Genomic sequencing (GS) is increasingly used to improve diagnoses and inform targeted therapies. GS can also be used to identify the 10% of cancer patients with an underlying hereditary cancer syndrome (HCS), who can benefit from surveillance and preventive surgery that reduce morbidity/mortality. However, the evidence on clinical utility of GS for HCS is limited: we aimed to fill this gap by assessing yield of all cancer results and associated recommendations for patients undergoing GS for HCS.

MATERIALS AND METHODS

An observational chart review and survey were conducted for cancer patients with previous uninformative cancer gene panel results, who received GS as part of the Incidental Genomics Trial (ClinicalTrials.gov identifier: NCT03597165).
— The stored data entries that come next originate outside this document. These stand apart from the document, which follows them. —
Lemma failed_build_witness :
  failed (state build_fails percy0)
  ∧ (∀ id, FinalizeBuild id ∉ effects after_failure (state build_fails percy0))
  ∧ Queue.queued (snapshots (state after_failure (state build_fails percy0)))
    = [Queue.Capture "b"]
  ∧ Queue.cancelled (snapshots (state after_failure (state build_fails percy0))).
Proof.
  assert (failed (state build_fails percy0)) as Hf.
  { eexists. split; vm_compute; reflexivity. }
  split; [exact Hf|].
  destruct (failed_build_ends_api_calls false false true 5338 None 5 build_fails
              after_failure Hf) as (_ & _ & _ & H & _ & Hc).
  split; [exact H|]. split; [reflexivity | exact Hc].
Defined.

Definition draining : list Label := started ++ [LSnapshot "a"; LStop false].

Lemma force_stop_witness :
  (stop true (state started percy0)).2
  = [Log Info "Stopping percy..."; ServerClose]
  ∧ stop_pc (state draining percy0) = StopAwaitSnapshots
  ∧ (stop_resume Fulfilled (close (state draining percy0))).2 = [ServerClose].
Proof.
  destruct (force_stop_does_not_wait false false true 5338 None 5 started)
    as [H1 _].
  destruct (force_stop_does_not_wait false false true 5338 None 5 draining)
    as [_ H2].
  assert (readiness (state started percy0) = Some Running) as Hr1
    by reflexivity.
  assert (readiness (state draining percy0) = Some Stopping) as Hr2
    by reflexivity.
  assert (stop_pc (state draining percy0) = StopAwaitSnapshots) as Hpc
    by reflexivity.
  destruct (H1 Hr1) as (_ & _ & _ & _ & He).
  destruct (H2 Hr2) as (_ & H3).
  destruct (H3 (or_introl Hpc) Fulfilled) as (_ & He2).
  split; [exact He|]. split; [exact Hpc | exact He2].
Defined.

End LifecycleFacts.

(** * Facts about the resources of an upload *)

Module CaptureFacts.
Import Percy Capture.

(** Every resource is stored under its own URL, and once. *)
Record keyed (resources : Resources) : Prop := {
  keyed_nodup : NoDup (JsMap.keys resources);
  keyed_url : ∀ k r, (k, r) ∈ resources → url r = k
}.

Lemma keyed_set r resources :
  keyed resources → keyed (JsMap.set (url r) r resources).
Proof.
  intros [Hnd Hk]. split.
  - by apply JsMapFacts.keys_set_NoDup.
  - intros k r' [[= -> ->]|Hin]%JsMapFacts.elem_of_set; [done | by apply Hk].
Qed.

Lemma keyed_delete k resources :
  keyed resources → keyed (JsMap.delete k resources).
Proof.
  intros [Hnd Hk]. split.
  - by apply JsMapFacts.keys_delete_NoDup.
  - intros k' r' [Hin _]%JsMapFacts.elem_of_delete. by apply Hk.
Qed.

Lemma keyed_apply op resources : keyed resources → keyed (apply op resources).
Proof.
  intros H. destruct op as [r|css|u]; simpl;
    [|by apply keyed_set|by apply keyed_delete].
  destruct (root r); [done | by apply keyed_set].
Qed.

Lemma keyed_foldl ops resources :
  keyed resources →
  keyed (foldl (λ resources op, apply op resources) resources ops).
Proof.
  revert resources. induction ops as [|op ops IH]; intros rs H; [done|].
  simpl. by apply IH, keyed_apply.
Qed.

Lemma keyed_discovered ops : keyed (discovered ops).
Proof.
  apply keyed_foldl. split; [apply NoDup_nil_2|]. by intros k r ?%elem_of_nil.
Qed.

Lemma keyed_urls resources :
  keyed resources → url <$> JsMap.values resources = JsMap.keys resources.
Proof.
  intros [_ Hk]. unfold JsMap.values, JsMap.keys.
  induction resources as [|[k r] rs IH]; [done|]. simpl. f_equal.
  - apply Hk, list_elem_of_here.
  - apply IH. intros k' r' Hin. by apply Hk, list_elem_of_further.
Qed.

(** X18: the resources of an upload made from a page snapshot have
    pairwise different URLs.  The root resource comes first and is the only
    one with its URL: a discovered resource with that URL is dropped from
    the task's map; every other discovered resource is uploaded, in the
    order of discovery.  (Whatever the network added, whatever the
    percy-css resource is and whatever earlier snapshots of the task
    dropped.) *)
Theorem upload_resources_have_distinct_urls ops rootResource :
  let resources := discovered ops in
  let resources' := (page_snapshot_upload rootResource resources).1 in
  let upload := (page_snapshot_upload rootResource resources).2 in
  NoDup (url <$> upload)
  ∧ head upload = Some rootResource
  ∧ (∀ r, r ∈ upload → url r = url rootResource → r = rootResource)
  ∧ (∀ r, r ∈ JsMap.values resources → url r ≠ url rootResource → r ∈ upload)
  ∧ tail upload `sublist_of` JsMap.values resources
  ∧ JsMap.get (url rootResource) resources' = None
  ∧ keyed resources'.
Proof.
  intros resources resources' upload.
  pose proof (keyed_discovered ops) as Hk. fold resources in Hk.
  assert (keyed resources') as Hk' by by apply keyed_delete.
  assert (url rootResource ∉ JsMap.keys resources') as Hout.
  { intros ([k r] & Hkr & Hin)%list_elem_of_fmap. simpl in Hkr.
    apply JsMapFacts.elem_of_delete in Hin as [_ Hne]. simpl in Hne. congruence. }
  assert (url <$> JsMap.values resources' = JsMap.keys resources') as Hurls
    by by apply keyed_urls.
  assert (upload = rootResource :: JsMap.values resources') as Hup by done.
  split_and!.
  - rewrite Hup, fmap_cons, Hurls.
    apply NoDup_cons. split; [done | by destruct Hk'].
  - done.
  - rewrite Hup. intros r [->|Hin]%elem_of_cons Hu; [done|]. exfalso.
    apply Hout. rewrite <-Hurls, <-Hu.
    apply list_elem_of_fmap. by exists r.
  - intros r ([k r'] & -> & Hin)%list_elem_of_fmap Hne. simpl in Hne.
    rewrite Hup. apply list_elem_of_further.
    apply list_elem_of_fmap. exists (k, r'). split; [done|].
    destruct Hk as [_ Hurl]. pose proof (Hurl k r' Hin) as Hkr.
    clear -Hin Hne Hkr. unfold resources'.
    induction resources as [|[k0 r0] rs IH]; [by apply elem_of_nil in Hin|].
    simpl. apply elem_of_cons in Hin as [[= <- <-]|Hin].
    + rewrite decide_False by congruence. apply list_elem_of_here.
    + destruct (decide (url rootResource = k0)); [by apply IH|].
      apply list_elem_of_further. by apply IH.
  - simpl. apply fmap_sublist, JsMapFacts.delete_sublist.
  - apply JsMapFacts.get_delete_eq.
  - done.
Qed.

End CaptureFacts.

(** * Facts about the local API *)

Module ServerFacts.
Import Percy PercyFacts Server.

(** X19: a snapshot request to an instance that is not running is
    answered by the error handler, with status 500 and the message "Not
    running", and changes nothing.  On a running instance the snapshot is
    taken as by [percy.snapshot]; the reply is success at once, unless the
    request says [concurrent: false]: only then does the reply wait for the
    snapshot. *)
Theorem snapshot_route_needs_running_instance defer skip server port conc
    dflt t name concurrent :
  let s := state t (new defer skip server port conc dflt) in
  (readiness s ≠ Some Running →
   handle (Snapshot name concurrent) s
   = (s, [Throw "Not running"], Replied (Json 500 false (Some "Not running"))))
  ∧ (readiness s = Some Running →
     handle (Snapshot name concurrent) s
     = ((snapshot name s).1, [],
        if is_false concurrent then Pending (AwaitSnapshot name)
        else Replied (Json 200 true None))
     ∧ (is_false concurrent = true ↔ concurrent = VBool false)).
Proof.
  intros s. split.
  - intros Hr. unfold handle, snapshot.
    destruct (decide (readyState s = Some 1)) as [H1|H1]; [|done].
    destruct Hr. unfold readiness. by rewrite H1.
  - intros Hr.
    assert (readyState s = Some 1) as H1.
    { unfold readiness in Hr. destruct (readyState s) as [n|]; [|done].
      by repeat (case_match; simplify_eq). }
    split.
    + unfold handle, snapshot. rewrite decide_True by done. simpl.
      by destruct (is_false concurrent).
    + split; [|by intros ->].
      by destruct concurrent as [| |[]| | | |].
Qed.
Descriptive statistics were used to describe demographics and clinical history. Proportions were calculated to compare frequencies of result types and recommendations made and followed.

RESULTS

A total of 276 patients were eligible and included. Participants were mostly female (n = 240), European (n = 158), and with breast cancer history (n = 168). Yield: 25 patients (9.1%) received ≥1 pathogenic/likely pathogenic variant, 246 (89%) received ≥1 variant of uncertain significance (VUS), and 27 (10%) were negative. Most pathogenic variants (20/26) were in low/moderate cancer risk genes. The mean number of VUS was 2.7/patient and higher in non-Europeans versus Europeans (3.5 2.5, < .05). Recommendations: Pathogenic variants triggered 100 recommendations in 21/25 patients; most were for genetic counseling, communication to relatives, and cascade testing.

CONCLUSION

GS provided a modest increase in utility after first-tier cancer gene panels, at the cost of a high frequency of uncertain results. Furthermore, most positives were low/moderate cancer risk results that did not have corresponding evidence-based, management guidelines.